Kayfanda (odevixibat) is labelled in the EU to treat cholestatic pruritus – itching caused by impaired bile formation or flow – in children aged six months and over with ALGS, a disease caused by a genetic mutation that leads to liver damage and jaundice.
Odevixibat has been approved in the EU for another rare liver disease, progressive familial intrahepatic cholestasis (PFIC), under the Bylvay brand name since 2021, and generated €57 million ($63 million) in sales in the first half of this year.
The once-daily, non-systemic ileal bile acid transport (IBAT) inhibitor was first recommended for EU approval last year as Bylvay, but that came without the orphan status that can often be the key to unlocking reimbursement decisions in EU member states and also provides 10 years of marketing exclusivity after approval, so Ipsen refiled it under the new brand name.
It is already approved for both PFIC and ALGS in the US under the Bylvay name, and Ipsen is also testing the drug for a third liver disease indication – biliary atresia – in a phase 3 trial (BOLD) due to read out in 2026.
Previous estimates have suggested that the drug could make sales over $1 billion if it gets approval across all three indications. Ipsen acquired rights to odevixibat when it bought Albireo last year in a $42-per-share deal worth around $950 million.
The ALGS approval is based on the results of the ASSERT trial, which showed a statistically significant reduction in itching scores compared to placebo over six months and, according to Ipsen, is the only phase 3 study completed in the disease to date.

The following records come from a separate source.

Lemma late_lease lease i stop : only late_login (txn_clock (E:=LocalAuthError) (V:=Row) (lease_check lease i stop)).
Proof.
  intros c e c'. unfold txn_clock, txn_with, lease_check. destruct lease as [closed|]; [|done]. cbn.
  destruct (stop <=? _)%Z; [|destruct (closed i); [|done]]; intros [= <- _]; unfold late_login; set_solver.
Qed.
(** How far the operation gets before it changes anything. *)
Lemma change_read raw context new_password original lease verify_fate hash_fate draws (c : Tx) x c' :
  complete_password_change s engine raw context new_password original lease verify_fate hash_fate draws c = (x, c') → idle c → fair R c →
  (∃ e, x = Err e ∧ inside R c c') ∨
  ∃ stop bd cur ch u hash now c1,
    rests R c c1 ∧ context_binding s context = Ok bd ∧ holds_stage s R raw context cur ch u c1 ∧ cc_stage ch = StPasswordChange ∧
    short_password new_password = false ∧ verify_password (eg_hasher engine) new_password (us_password_hash u) = Ok false ∧
    hash_password (eg_hasher engine) new_password (dw_salt draws) = Ok hash ∧
    ∃ factor, (∀ c2, inside R c1 c2 → factor = bool_decide (is_Some (cn_db c2 !! factors (cu_subject cur)))) ∧
    replace_password s cur ch factor hash (cu_revision cur + 1) now context bd lease stop draws c1 = (x, c').
Proof.
  intros Hr [Hw _] Hfair. match goal with |- ?G => assert (∀ e, x = Err e → inside R c c' → G) as Hno by (intros; left; eauto) end.
  pose proof rests_password_user as Hpu.
  unfold complete_password_change in Hr. assert (rests R c c) as I by reflexivity. read_step Hr I stop c1 K1. read_step Hr I w2 c2 K2.
  guard_step Hr I G1. read_step Hr I hash c3 K3. apply lift_ok in K3 as [Hhash ->]. read_step Hr I bd c3 K3. apply lift_ok in K3 as [Hbind ->].
  read_step Hr I w4 c4 K4. read_step Hr I initial c5 K5. read_step Hr I w6 c6 K6. guard_step Hr I G2.
  pose proof (clean_rests _ _ _ I Hw) as Hw6. read_step Hr I row c7 K7. read_step Hr I uk c8 K8. apply lift_ok in K8 as [K8%ok_or_ok ->]. subst row.
  destruct uk as [u k]. read_step Hr I phc c8 K8. apply lift_ok in K8 as [[-> _]%ok_or_ok%capped_ok ->].
  read_step Hr I w8 c8 K8. apply lift_ok in K8 as [Hphc%rmap_err_ok ->]. read_step Hr I cur c8 K8. apply lift_ok in K8 as [K8%ok_or_ok ->].
  apply (password_user_ok _ _ _ _ cur) in K7 as (Hu & Hlock & Hsub & Hcur); [|done|done].
  pose proof (clean_rests _ _ _ I Hw) as Hw8. read_step Hr I factor c9 K9.
  assert (inside R c7 c9) as Hi79 by (eapply (rests_inside R); [apply (rests_has_factor R)|exact K9]).
  assert (keeps_person R (cu_subject cur) c9) as Hperson.
  { split; [eapply fair_suffix; [exact (in_turns _ _ _ (re_inside _ _ _ I))|done]|]. exists (cu_username cur), u.
    split; [by apply (in_locks _ _ _ Hi79)|]. split; [done|]. by apply current_user_ok in Hcur as (_ & <- & _). }
  pose proof (clean_rests _ _ _ I Hw) as Hw9. read_step Hr I ch c10 K10. apply (read_challenge_ok R) in K10 as (r & Hch & Hrec); [|done].
  guard_step Hr I G3. read_step Hr I w11 c11 K11. destruct w11. apply validate_context_ok in K11 as Hpres. guard_step Hr I G4.
  read_step Hr I next c12 K12. apply lift_ok in K12 as [Hrev%ok_or_ok ->]. read_step Hr I unchanged c13 K13. guard_step Hr I G5. subst unchanged.
  apply txn_with_ok in K13 as [k13 K13]. apply engine_verify_false in K13; [|by rewrite Hphc].
  read_step Hr I new c14 K14. apply txn_with_ok in K14 as [k14 K14]. apply engine_hash_ok in K14 as [_ Hnew].
  read_step Hr I w15 c15 K15. read_step Hr I w16 c16 K16. read_step Hr I now c17 K17. read_step Hr I w18 c18 K18.
  pose proof (challenge_record_ok _ _ _ Hrec) as (Hcc & _). subst hash. right.
  assert (next = cu_revision cur + 1)%Z as -> by (unfold checked_add_i64 in Hrev; case_match; [by injection Hrev as <-|done]).
  bool_to_prop. assert (initial = ch) as -> by (by apply dec_stable). assert (inside R c9 c18) as Hi9 by chain.
  exists stop, bd, cur, ch, u, new, now, c18. split; [done|]. split; [done|]. split.
  { split; try done; [by eapply keeps_person_inside|by exists r|by apply str_eqb_eq|]. transitivity true; [done|]. symmetry. by apply bool_decide_eq_true. }
  do 4 (split; [done|]). exists factor. split; [|done]. intros cl Hcl. eapply (has_factor_ok R); [exact K9|done|done|]. etrans; [exact Hi9|done].
Qed.
(** What is left once the login goes on. *)
Lemma left_after A subject devices_too (but : string → bool) c c' :
  acts R A c c' → (∀ k o v, A k o (Some v) → ∃ b, v = RChallenge b ∧ but k.2 = true) → keeps_person R subject c →
  stripped subject devices_too c → invalidated subject devices_too (λ h, but h = true) (view c').
Proof.
  intros Ha HA Hp [S1 S2 S3 S4]. apply stripped_invalidated.
  - eapply (settled_kind R A subject); [exact Ha|apply given_owed; set_solver| |done|done]. by intros k o v (b & -> & _)%HA.
  - eapply (settled_kind R A subject); [exact Ha|apply given_owed; set_solver| |done|done]. by intros k o v (b & -> & _)%HA.
  - eapply (settled_person R A subject _ (λ k, negb (but k.2))); [exact Ha|apply given_owed; set_solver| |done|].
    + intros k o v (b & -> & Hb)%HA. by rewrite Hb, andb_false_r.
    + intros k v Hv. by rewrite (S3 k v Hv).
  - intros Hd. eapply (settled_kind R A subject); [exact Ha|apply given_owed; set_solver| |done|by apply S4]. by intros k o v (b & -> & _)%HA.
Qed.
(** The login goes on from the changed person. *)
Lemma advance_goes_on cur factor context bd stop draws c c1 c2 result expires :
  advance_login s cur factor context bd stop draws c = (Ok (result, expires), c1) → rests R c1 c2 → keeps_person R (cu_subject cur) c →
  stripped (cu_subject cur) (negb (is_device context)) c → goes_on cur factor context bd (view c2) (Ok result).
Proof.
  intros Hadv I Hp Hs. unfold goes_on. destruct (next_stage s cur factor) as [stage|] eqn:Est.
  - destruct (advance_opened s R _ _ _ _ _ _ _ _ _ _ _ _ Hadv Est Hp I) as (raw & hash & en & ch & -> & Hh & Hraw & Hv & Hsub & Hrev & Hpur & Hb & Hst & _).
    exists raw, hash, en, ch. do 8 (split; [done|]). eapply invalidated_weaken with (but := λ h, bool_decide (h = hash) = true).
    { intros h. apply bool_decide_eq_true. }
    eapply left_after; [etrans; [by eapply acts_advance|by apply (rests_acts R)]| |done|done]. intros k o v Ha. inversion Ha as [|b raw' hash' Hr' Hh' Hk]; subst.
    assert (hash' = hash) as -> by congruence. exists b. split; [done|]. by apply bool_decide_eq_true.
  - apply (advance_ok s _ _ _ _ _ _ R) in Hadv. rewrite Est in Hadv. destruct Hadv as (I1 & (at_ & ->) & _). split; [|eauto].
    eapply invalidated_weaken with (but := λ h, false = true); [done|]. eapply (left_after (λ _ _ _, False)); [|done|done|done].
    apply (rests_acts R). by etrans.
Qed.
Lemma replaced_user cur u hash now c n c1 :
  update_where (E:=LocalAuthError) (user_at (cu_subject cur) (cu_revision cur) 1) (set_user (user_with hash 0 (cu_revision cur + 1) now)) c = (Ok n, c1) →
  held c (users (cu_username cur)) (Some (RUser u)) → cn_writes c = ∅ → current_user (cu_username cur) u = Some cur → cu_change cur = true →
  cn_writes c1 !! users (cu_username cur) = Some (Some (RUser (user_with hash 0 (cu_revision cur + 1) now u))).
Proof.
  intros Hup Hu Hw Hcur Hch. pose proof (current_user_ok _ _ _ Hcur) as (_ & Hcs & Hcr & _ & _ & Hcc & _). rewrite Hch in Hcc.
  apply (update_where_ok R) in Hup as (c0 & I0 & _ & ->). simpl. rewrite lookup_union, lookup_fmap.
  assert (rows (user_at (cu_subject cur) (cu_revision cur) 1) (view c0) !! users (cu_username cur) = Some (RUser u)) as ->; [|simpl; by rewrite union_Some_l].
  apply map_lookup_filter_Some. rewrite view_clean by (by eapply clean_rests).
  destruct (held_inside R _ _ _ _ (re_inside _ _ _ I0) Hu) as [_ ->]. split; [done|]. cbn. by rewrite Hcs, Hcr, !str_eqb_refl, Z.eqb_refl, <- Hcc.
Qed.
Lemma replace_password_ok raw cur ch u factor hash now context bd lease stop draws c x c' :
  replace_password s cur ch factor hash (cu_revision cur + 1) now context bd lease stop draws c = (x, c') →
  holds_stage s R raw context cur ch u c → cn_writes c = ∅ → cu_change cur = true →
  (∃ e, x = Err e ∧ inside R c c') ∨
  ∃ c1 r, inside R c c1 ∧ cn_db c' = view c1 ∧
    view c1 !! users (cu_username cur) = Some (RUser (user_with hash 0 (cu_revision cur + 1) now u)) ∧
    (∀ k, person_change (cu_subject cur) k (cn_db c1 !! k) (view c1 !! k)) ∧ goes_on (changed_user cur) factor context bd (view c1) r ∧
    (x = r ∨ ∃ e, x = Err e ∧ late_login e).
Proof.
  intros Hr Hh Hw Hch. match goal with |- ?G => assert (∀ e, x = Err e → inside R c c' → G) as Hno by (intros; left; eauto) end.
  pose proof (hg_person _ _ _ _ _ _ _ _ Hh) as Hp. unfold replace_password in Hr.
  apply (bind_inside R) in Hr as [(n & c1 & Hup & Hi1 & Hr)|(e & He & Hi)]; [|by eauto|apply (inside_update_where R)].
  assert (acts R (person_change (cu_subject cur)) c c1) as A1.
  { eapply (acts_update_where R (E:=LocalAuthError)); [|exact Hup]. intros k v Hkv. destruct v; try done. cbn [user_at] in Hkv. bool_to_prop. simpl. right.
    split; [by apply str_eqb_eq|eauto]. }
  apply (replaced_user _ u) in Hup as Hw1; [|exact (hg_user _ _ _ _ _ _ _ _ Hh)|done|exact (hg_current _ _ _ _ _ _ _ _ Hh)|done].
  destruct (negb (n =? 1)); [injection Hr as <- <-; by eauto|].
  apply (bind_inside R) in Hr as [([] & c2 & Hinv & Hi2 & Hr)|(e & He & Hi)];
    [|eapply Hno; [exact He|by etrans]|intros ? ? ? Ha; by eapply (acts_inside R), acts_invalidate].
  assert (acts R (taken_away (cu_subject cur)) c1 c2) as A2 by (by eapply acts_invalidate).
  assert (keeps_person R (cu_subject cur) c1) as P1 by (by eapply keeps_person_inside). eapply invalidate_ok in Hinv as Hs; [|done..].
  apply (bind_inside R) in Hr as [([result expires] & c3 & Hadv & Hi3 & Hr)|(e & He & Hi)];
    [|eapply Hno; [exact He|]; etrans; [exact Hi1|by etrans]|intros ? ? ? Ha; by eapply (acts_inside R), acts_advance].
  assert (acts R (advances s (changed_user cur) context draws) c2 c3) as A3 by (by eapply acts_advance).
  assert (inside R c c3) as Hi03 by (etrans; [exact Hi1|by etrans]).
  match goal with |- ?G => assert (∀ e, x = Err e → inside R c3 c' → G) as Hno3 by (intros; eapply Hno; [done|by etrans]) end. clear Hno.
  assert (rests R c3 c3) as I by reflexivity. read_step Hr I w4 c4 K4. read_step Hr I w5 c5 K5. read_step Hr I w6 c6 K6. read_step Hr I w7 c7 K7.
  apply (login_commit R _ _ _ _ result) in Hr as [[[e He] Hi]|(c8 & I8 & Hdb & Hx)];
    [eapply Hno3; [exact He|]; etrans; [exact (re_inside _ _ _ I)|done]| |auto 10 with broker| |].
  2: { apply only_bind; [auto with broker|]. intros _. apply only_bind; [apply late_lease|]. intros _. auto with broker. }
  2: { intros ? b ? Hb. do 3 apply bind_ok in Hb as (? & ? & _ & Hb). by apply ret_ok in Hb as [-> _]. }
  assert (rests R c3 c8) as I38 by (by etrans). right. exists c8, (Ok result). split; [etrans; [exact Hi03|exact (re_inside _ _ _ I38)]|].
  split; [done|]. split; [|split; [|split; [|done]]].
  - apply written_view. rewrite (re_writes _ _ _ I38). eapply (written_acts R); [exact A3| |intros o Ho; by inversion Ho].
    eapply (written_acts R); [exact A2|exact Hw1|intros o Ho; by inversion Ho].
  - intros k. assert (explained (person_change (cu_subject cur)) c8) as Hex.
    { eapply (explained_acts R); [intros ?; apply person_change_trans| |by apply explained_clean]. etrans; [exact A1|].
      etrans; [eapply (acts_weaken R); [|exact A2]; intros ? ? ?; by apply taken_change|]. etrans; [|by apply (rests_acts R)].
      eapply (acts_weaken R); [|exact A3]. intros ? ? ? Ha. by apply challenge_change_person, (advances_change s (changed_user cur) context draws). }
    destruct (explained_view _ _ k Hex) as [->|?]; [by left|done].
  - eapply advance_goes_on; [exact Hadv|done| |done]. by eapply keeps_person_inside.
Qed.
Lemma change_atomic raw context new_password original lease verify_fate hash_fate draws (c : Tx) x c' :
  complete_password_change s engine raw context new_password original lease verify_fate hash_fate draws c = (x, c') → idle c → fair R c →
  atomically R late_login c x c' (λ db r db', changes raw context new_password draws db r db').
Proof.
  intros Hr Hidle Hfair. apply change_read in Hr as [(e & He & Hi)|Hr]; [by eapply (atomically_nothing R)| |done..].
  destruct Hr as (stop & bd & cur & ch & u & hash & now & c1 & I & Hbd & Hh & Hst & Hshort & Hver & Hhash & factor & Hf & Hr).
  pose proof (re_inside _ _ _ I) as Hi. apply (replace_password_ok raw _ _ u) in Hr as [(e & He & Hi')|(c2 & r & Hi2 & Hdb & Hu & Hframe & Hgo & Hx)].
  - eapply (atomically_nothing R); [done..|by etrans].
  - eapply (atomically_step R); [done|done| |exact Hdb| |exact Hx]; [by etrans|]. econstructor; try done.
    + eapply holds_at_stage. by eapply holds_stage_inside.
    + by rewrite <- Hf.
  - done.
  - by eapply clean_rests; [|exact (proj1 Hidle)].
  - by rewrite (hg_change _ _ _ _ _ _ _ _ Hh), Hst.
Qed.
(** C8. A mandatory change of a password is one atomic step, whatever runs
    concurrently and wherever it fails.  As long as others give a person anything
    to act with only under the lock of the person's row, either an error is
    reported and nothing is changed, or at one moment the challenge presented is
    the one stored for this context and the person is as when it was stored, the
    new password is long enough and not the one of the old hash, its hash is
    stored under the next revision, every token, unfederated request, challenge
    and device code given before is taken back but for the next challenge of this
    login, nothing of others changes, and the login is complete or at its next
    stage. *)
Theorem change_refines raw context new_password original lease verify_fate hash_fate draws (c : Tx) x c' :
  complete_password_change s engine raw context new_password original lease verify_fate hash_fate draws c = (x, c') → idle c → fair R c →
  ∃ db, R ∅ (cn_db c) db ∧
    ((∃ e, x = Err e) ∧ cn_db c' = db ∨
     ∃ r, changes raw context new_password draws db r (cn_db c') ∧ (x = r ∨ ∃ e, x = Err e ∧ late_login e)).
Proof. apply change_atomic. Qed.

"ALGS is a distressing condition, which often presents in the first few months of life," said Professor Henkjan Verkade of the University of Groningen, Beatrix Children's Hospital and University Medical Center Groningen in the Netherlands.
"One of the most common symptoms reported, as a result of the condition, is severe pruritus, with children scratching to the point of bleeding and the itch causing sleep disturbances for the child and their carers," he added. "To have a new treatment option that has been shown to reduce the itch and improve sleep is a very positive development for the ALGS community."
Iqirvo for primary biliary cholangitis
The new approval is the second for Ipsen's liver disease portfolio in a matter of days, coming after its Iqirvo (elafibranor) product was cleared by the European Commission as the first new treatment for primary biliary cholangitis (PBC) in nearly a decade.
The PPAR alpha/delta agonist can be used in combination with ursodeoxycholic acid (UDCA) in adults with an inadequate response to UDCA or as a monotherapy in patients unable to tolerate UDCA.
PBC is a chronic, autoimmune disease – mostly affecting women – in which bile ducts in the liver are gradually destroyed, leading to cirrhosis. Analysts have suggested that the market for drugs to treat UDCA-refractory PBC could be worth $1.5 billion or more per year.